(** The screen after a picture. *)
Definition painted (sc : screen) (frame_seq : Z) (pos : Z * Z) (pic : option (list Z)) : screen :=
  match pic with Some rgba => <[pos := (frame_seq, rgba)]> sc | None => sc end.

(** A tile both decoders agree on, one pass later. *)
Lemma settled_pass E frame_seq t e s :
  holding E t → pass_of E frame_seq e →
  let t' := store_pass t e in
  ∃ t1 pic, draw t' = Ok (t1, pic) ∧
    let s1 := match pic with Some rgba => Some (frame_seq, rgba) | None => s end in
    if bool_decide (t'.(te_drawn_prefix) = Some (prefix_len t')) then t1 = t' ∧ s1 = s ∧ holding E t'
    else waiting E (mkPendingTile frame_seq e.(pc_generation)) t1 t' s1 s.
Proof.
  intros Hh Hp. cbv zeta. destruct (store_holding E frame_seq t e Hh Hp) as (Hh' & _ & _).
  set (t' := store_pass t e) in *. destruct (epoch_picture_total E (prefix_len t')) as (pic & Hpic); [apply prefix_len_le|].
  pose proof Hh' as [HE Ht' _]. rewrite (draw_epoch E t' pic HE Ht' Hpic).
  destruct (bool_decide (te_drawn_prefix t' = Some (prefix_len t'))) eqn:Hb.
  { exists t', None. done. }
  apply bool_decide_eq_false in Hb. destruct Hp as (i & _ & _ & Hg & Hfs & _).
  destruct pic as [rgba|]; eexists _, _; (split; [done|]).
  - split; try done. right. exists rgba. by rewrite Hfs.
  - split; try done. left. done.
Qed.

(** A waiting tile, one pass of the same epoch later. *)
Lemma waiting_pass E p t1 t2 s1 s2 frame_seq e :
  waiting E p t1 t2 s1 s2 → pass_of E frame_seq e →
  let t2' := store_pass t2 e in
  te_drawn_prefix t2' ≠ Some (prefix_len t2') ∧
  ∃ t1' pic, draw (store_pass t1 e) = Ok (t1', pic) ∧
    waiting E (mkPendingTile frame_seq e.(pc_generation)) t1' t2'
      (match pic with Some rgba => Some (frame_seq, rgba) | None => s1 end) s2.
Proof.
  intros [Hh Hl Hg Hu Ho] Hp. cbv zeta. destruct (store_holding E frame_seq t2 e Hh Hp) as (Hh' & Hle & Hd').
  set (t2' := store_pass t2 e) in *. assert (te_drawn_prefix t2' ≠ Some (prefix_len t2')) as Hu'.
  { rewrite Hd'. pose proof Hh as [_ _ Hdi]. unfold drawn_inv in Hdi.
    destruct (te_drawn_prefix t2) as [k|]; [|done]. intros [= ->]. apply Hu. f_equal. lia. }
  split; [done|]. destruct (epoch_picture_total E (prefix_len t2')) as (pic' & Hpic'); [apply prefix_len_le|].
  pose proof Hh' as [HE Ht' _]. pose proof Hp as (i & _ & _ & Hpg & Hfs & _).
  destruct Ho as [(Hn & -> & ->)|(rgba & Hn & -> & ->)].
  - fold t2'. rewrite (draw_epoch E t2' pic' HE Ht' Hpic'), bool_decide_false by done.
    destruct pic' as [rgba'|]; eexists _, _; (split; [done|]); split; try done.
    + right. exists rgba'. by rewrite Hfs.
    + left. done.
  - assert (store_pass (set_drawn t2 (prefix_len t2)) e = set_drawn t2' (prefix_len t2)) as ->.
    { unfold t2', store_pass. by destruct (_ <? _)%nat. }
    assert (epoch_tile E (set_drawn t2' (prefix_len t2))) as Hts by (destruct Ht'; by split).
    rewrite (draw_epoch E (set_drawn t2' (prefix_len t2)) pic' HE Hts Hpic').
    change (prefix_len (set_drawn t2' (prefix_len t2))) with (prefix_len t2').
    cbn [set_drawn te_drawn_prefix]. case_bool_decide as Heq.
    + injection Heq as Heq. eexists _, _. split; [done|]. split; try done. right. exists rgba.
      rewrite <-Heq. done.
    + destruct pic' as [rgba'|].
      * eexists _, _. split; [done|]. split; try done. right. exists rgba'. by rewrite Hfs.
      * apply (epoch_picture_monotone E (prefix_len t2)) in Hpic'; [congruence|done|apply prefix_len_le].
Qed.

(** The accumulator as the pass finds it. *)
Definition after_ng (pos : Z * Z) (ng : bool) (st : Cdf53TileState) : Cdf53TileState :=
  if ng then forget_tile pos st else st.

Lemma after_ng_wf pos ng st : wf_tiles st → wf_tiles (after_ng pos ng st).
Proof.
  intros H. unfold after_ng, forget_tile. destruct ng; [|done]. intros q t [_ Hq]%lookup_delete_Some. by eapply H.
Qed.

Lemma after_ng_other pos ng st q : q ≠ pos → after_ng pos ng st !! q = st !! q.
Proof. intros Hq. unfold after_ng, forget_tile. destruct ng; [|done]. by rewrite lookup_delete_ne. Qed.

Section pass_step.
Context (ep : gmap (Z * Z) Epoch) (E : Epoch) (x y frame_seq : Z) (ng : bool) (e : PrevalidatedCdf53).
Hypothesis HE : epoch_ok E.
Hypothesis Hpass : pass_of E frame_seq e.
Hypothesis Hmay : may_be ep (x, y) ng e.(pc_generation) E.

(** What the pass does at its own position. *)
Lemma pass_at d1 sc1 d2 sc2 :
  sim ep d1 sc1 d2 sc2 →
  (∀ p, d2.(td_pending).(pq_tiles) !! (x, y) = Some p → ng = false ∧ p.(pt_generation) = e.(pc_generation)) →
  let t1 := tile_after (after_ng (x, y) ng d1.(td_cdf53)) (x, y) e in
  let t2 := tile_after (after_ng (x, y) ng d2.(td_cdf53)) (x, y) e in
  ∃ t1' pic, draw t1 = Ok (t1', pic) ∧
    let s1 := match pic with Some rgba => Some (frame_seq, rgba) | None => sc1 !! (x, y) end in
    if bool_decide (t2.(te_drawn_prefix) = Some (prefix_len t2))
    then d2.(td_pending).(pq_tiles) !! (x, y) = None ∧ t1' = t2 ∧ s1 = sc2 !! (x, y) ∧ holding E t2
    else waiting E (mkPendingTile frame_seq e.(pc_generation)) t1' t2 s1 (sc2 !! (x, y)).
Proof using HE Hpass Hmay.
  intros Hs Hno. cbv zeta. pose proof (sm_tiles _ _ _ _ _ Hs (x, y)) as Hr. unfold tile_related in Hr.
  destruct (pq_tiles (td_pending d2) !! (x, y)) as [p|] eqn:Hp.
  - destruct (Hno p eq_refl) as [-> Hg]. destruct Hr as (E0 & t1 & t2 & Hep & Ht1 & Ht2 & Hw).
    assert (E0 = E) as ->.
    { destruct Hmay as [?|[Hm|Hm]]; [done|congruence|]. rewrite Hep in Hm. destruct Hw as [_ _ Hwg _ _]. congruence. }
    unfold tile_after, after_ng. rewrite Ht1, Ht2. cbn [from_option id].
    assert (∀ t, epoch_tile E t → start_generation t (pc_generation e) = t) as Hsg.
    { intros t Ht. unfold start_generation. rewrite (et_set E t Ht), (et_gen E t Ht).
      destruct Hpass as (i & _ & _ & -> & _). by rewrite Z.eqb_refl. }
    pose proof Hw as [[_ Het _] _ _ _ Ho].
    assert (epoch_tile E t1) as Het1.
    { destruct Ho as [(_ & -> & _)|(rgba & _ & -> & _)]; [done|]. destruct Het; by split. }
    rewrite !Hsg by done. destruct (waiting_pass E p t1 t2 _ _ frame_seq e Hw Hpass) as (Hu & t1' & pic & Hd & Hw').
    exists t1', pic. split; [done|]. by rewrite bool_decide_false by done.
  - destruct Hr as (Heq & Hsc & Hh).
    assert (tile_after (after_ng (x, y) ng (td_cdf53 d1)) (x, y) e = tile_after (after_ng (x, y) ng (td_cdf53 d2)) (x, y) e) as ->.
    { unfold tile_after, after_ng, forget_tile. destruct ng; [by rewrite !lookup_delete_eq|by rewrite Heq]. }
    pose proof (start_holding ep (x, y) (td_cdf53 d2) ng E frame_seq e Hh HE Hpass Hmay) as Hst. cbv zeta in Hst.
    destruct (settled_pass E frame_seq _ e (sc1 !! (x, y)) Hst Hpass) as (t1' & pic & Hd & Hres).
    cbv zeta in Hd, Hres. exists t1', pic. split; [exact Hd|].
    fold (after_ng (x, y) ng (td_cdf53 d2)) in Hres. fold (tile_after (after_ng (x, y) ng (td_cdf53 d2)) (x, y) e) in Hres.
    rewrite <-Hsc. destruct (bool_decide _); [|done]. split; [done|]. exact Hres.
Qed.

Lemma pass_sim d1 sc1 d2 sc2 out1 out2 :
  sim ep d1 sc1 d2 sc2 → order_ok d2 →
  (∀ p, d2.(td_pending).(pq_tiles) !! (x, y) = Some p → ng = false ∧ p.(pt_generation) = e.(pc_generation)) →
  ∃ d1' o1 d2',
    decode_cdf53 push_result (d1, tt, out1) false frame_seq x y ng e = Ok (d1', tt, out1 ++ o1, true)
    ∧ decode_cdf53 push_result (d2, tt, out2) true frame_seq x y ng e = Ok (d2', tt, out2, true)
    ∧ (views sc1 o1).1 = []
    ∧ sim (<[(x, y) := E]> ep) d1' (views sc1 o1).2 d2' sc2 ∧ order_ok d2'.
Proof using HE Hpass Hmay.
  intros Hs Ho Hno. destruct (sim_wf _ _ _ _ _ Hs) as [Hw1 _].
  destruct (pass_at d1 sc1 d2 sc2 Hs Hno) as (t1' & pic & Hd & Hres). cbv zeta in Hres.
  destruct (decode_cdf53_batch d2 out2 frame_seq x y ng e) as (d2' & H2 & P1 & P2 & P3 & P4). cbv zeta in P3, P4.
  fold (after_ng (x, y) ng (td_cdf53 d2)) in P3, P4. set (t2 := tile_after (after_ng (x, y) ng (td_cdf53 d2)) (x, y) e) in *.
  eexists _, (picture_event frame_seq (x, y) pic), d2'. split.
  { apply (decode_cdf53_each d1 out1 frame_seq x y ng e t1' pic); [by apply after_ng_wf|exact Hd]. }
  split; [exact H2|]. rewrite views_picture. split; [done|]. cbn [snd].
  destruct Hs as [S1 S2 S3 S4 S5]. split.
  - split; cbn [td_palettes td_cdf53_passthrough set_cdf53]; try congruence.
    intros q. cbn [td_cdf53 set_cdf53]. fold (after_ng (x, y) ng (td_cdf53 d1)). rewrite P3.
    destruct (decide (q = (x, y))) as [->|Hne].
    + unfold tile_related, settled_at. rewrite !lookup_insert_eq.
      assert (match pic with Some rgba => <[(x, y):=(frame_seq, rgba)]> sc1 | None => sc1 end !! (x, y)
        = match pic with Some rgba => Some (frame_seq, rgba) | None => sc1 !! (x, y) end) as ->
        by (destruct pic; [by rewrite lookup_insert_eq|done]).
      destruct (bool_decide _).
      * destruct P4 as [-> _]. destruct Hres as (-> & -> & -> & Hh). split_and!; [done|done|].
        intros t [= <-]. eauto.
      * destruct P4 as [-> _]. rewrite lookup_insert_eq. eauto 10.
    + eapply tile_related_other; [exact Hne|by rewrite lookup_insert_ne| |rewrite lookup_insert_ne by done; by apply after_ng_other
        |rewrite lookup_insert_ne by done; by apply after_ng_other| |done|apply S5].
      * destruct (bool_decide _); destruct P4 as [-> _]; [done|by rewrite lookup_insert_ne].
      * destruct pic; [by rewrite lookup_insert_ne|done].
  - intros q p. destruct (bool_decide _).
    + destruct P4 as [-> ->]. apply Ho.
    + destruct P4 as [-> Hor]. intros [[<- _]|[Hne Hq]]%lookup_insert_Some; apply Hor.
      * destruct (pq_tiles (td_pending d2) !! (x, y)) as [p'|] eqn:Hp; [left; by apply (Ho (x, y) p')|by right].
      * left. by apply (Ho q p).
Qed.
End pass_step.

(** ** Pixels that are always there *)

Lemma opaque_rgba_ok q : length q = 4%nat → ∃ px, opaque_rgba q = Ok px ∧ length px = 4%nat.
Proof.
  intros H. destruct q as [|a [|b [|c [|d [|]]]]]; try done. by eexists.
Qed.

Lemma solid_total q : length q = 4%nat → ∃ rgba, into_vec (write_pixels (PxSolid q)) = Ok rgba.
Proof.
  intros H. destruct (opaque_rgba_ok q H) as (px & Hpx & Hl). unfold write_pixels, solid_row.
  rewrite Hpx, bind_Ok. eexists. apply (into_vec_rows (λ _, concat (replicate TILE_SIZE px))).
  intros y _. unfold TILE_SIZE. destruct px as [|a [|b [|c [|d [|]]]]]; done.
Qed.

Definition slot_ok (slot : list (list Z)) : Prop :=
  length slot = 16%nat ∧ Forall (λ q, length q = 4%nat) slot.

Lemma slot_idx slot i : slot_ok slot → (i < 16)%nat →
  ∃ q, idx (E:=unit) slot i = Ok q ∧ length q = 4%nat.
Proof.
  intros [Hl Hq] Hi. destruct (idx_lt (E:=unit) slot i) as (q & H & Hlk); [lia|]. exists q. split; [done|].
  by apply (Forall_lookup_1 _ _ _ _ Hq Hlk).
Qed.

Lemma pair_pixels_ok slot pair : slot_ok slot → byte pair →
  ∃ px, pair_pixels slot pair = Ok px ∧ length px = 8%nat.
Proof.
  intros Hs Hb. unfold pair_pixels.
  destruct (slot_idx slot (Z.to_nat (Z.land pair 15)) Hs) as (lo & -> & Hlo).
  { rewrite land_15. pose proof (Z.mod_pos_bound pair 16). lia. }
  destruct (slot_idx slot (Z.to_nat (Z.shiftr pair 4)) Hs) as (hi & -> & Hhi).
  { rewrite shiftr_div by lia. change (2 ^ 4) with 16. widths. dlia. }
  rewrite !bind_Ok. destruct (opaque_rgba_ok lo Hlo) as (a & -> & Ha), (opaque_rgba_ok hi Hhi) as (b & -> & Hb').
  rewrite !bind_Ok. eexists. split; [done|]. rewrite length_app. lia.
Qed.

= = = =

Your assignment =
Begin at the line that has "destruct Hmay as" in the entries above; stop after the line that has "cbv zeta in Hd, Hres.". Transcribe exactly those lines and no others.

Answer space =
    { destruct Hmay as [?|[Hm|Hm]]; [done|congruence|]. rewrite Hep in Hm. destruct Hw as [_ _ Hwg _ _]. congruence. }
    unfold tile_after, after_ng. rewrite Ht1, Ht2. cbn [from_option id].
    assert (∀ t, epoch_tile E t → start_generation t (pc_generation e) = t) as Hsg.
    { intros t Ht. unfold start_generation. rewrite (et_set E t Ht), (et_gen E t Ht).
      destruct Hpass as (i & _ & _ & -> & _). by rewrite Z.eqb_refl. }
    pose proof Hw as [[_ Het _] _ _ _ Ho].
    assert (epoch_tile E t1) as Het1.
    { destruct Ho as [(_ & -> & _)|(rgba & _ & -> & _)]; [done|]. destruct Het; by split. }
    rewrite !Hsg by done. destruct (waiting_pass E p t1 t2 _ _ frame_seq e Hw Hpass) as (Hu & t1' & pic & Hd & Hw').
    exists t1', pic. split; [done|]. by rewrite bool_decide_false by done.
  - destruct Hr as (Heq & Hsc & Hh).
    assert (tile_after (after_ng (x, y) ng (td_cdf53 d1)) (x, y) e = tile_after (after_ng (x, y) ng (td_cdf53 d2)) (x, y) e) as ->.
    { unfold tile_after, after_ng, forget_tile. destruct ng; [by rewrite !lookup_delete_eq|by rewrite Heq]. }
    pose proof (start_holding ep (x, y) (td_cdf53 d2) ng E frame_seq e Hh HE Hpass Hmay) as Hst. cbv zeta in Hst.
    destruct (settled_pass E frame_seq _ e (sc1 !! (x, y)) Hst Hpass) as (t1' & pic & Hd & Hres).
    cbv zeta in Hd, Hres. exists t1', pic. split; [exact Hd|].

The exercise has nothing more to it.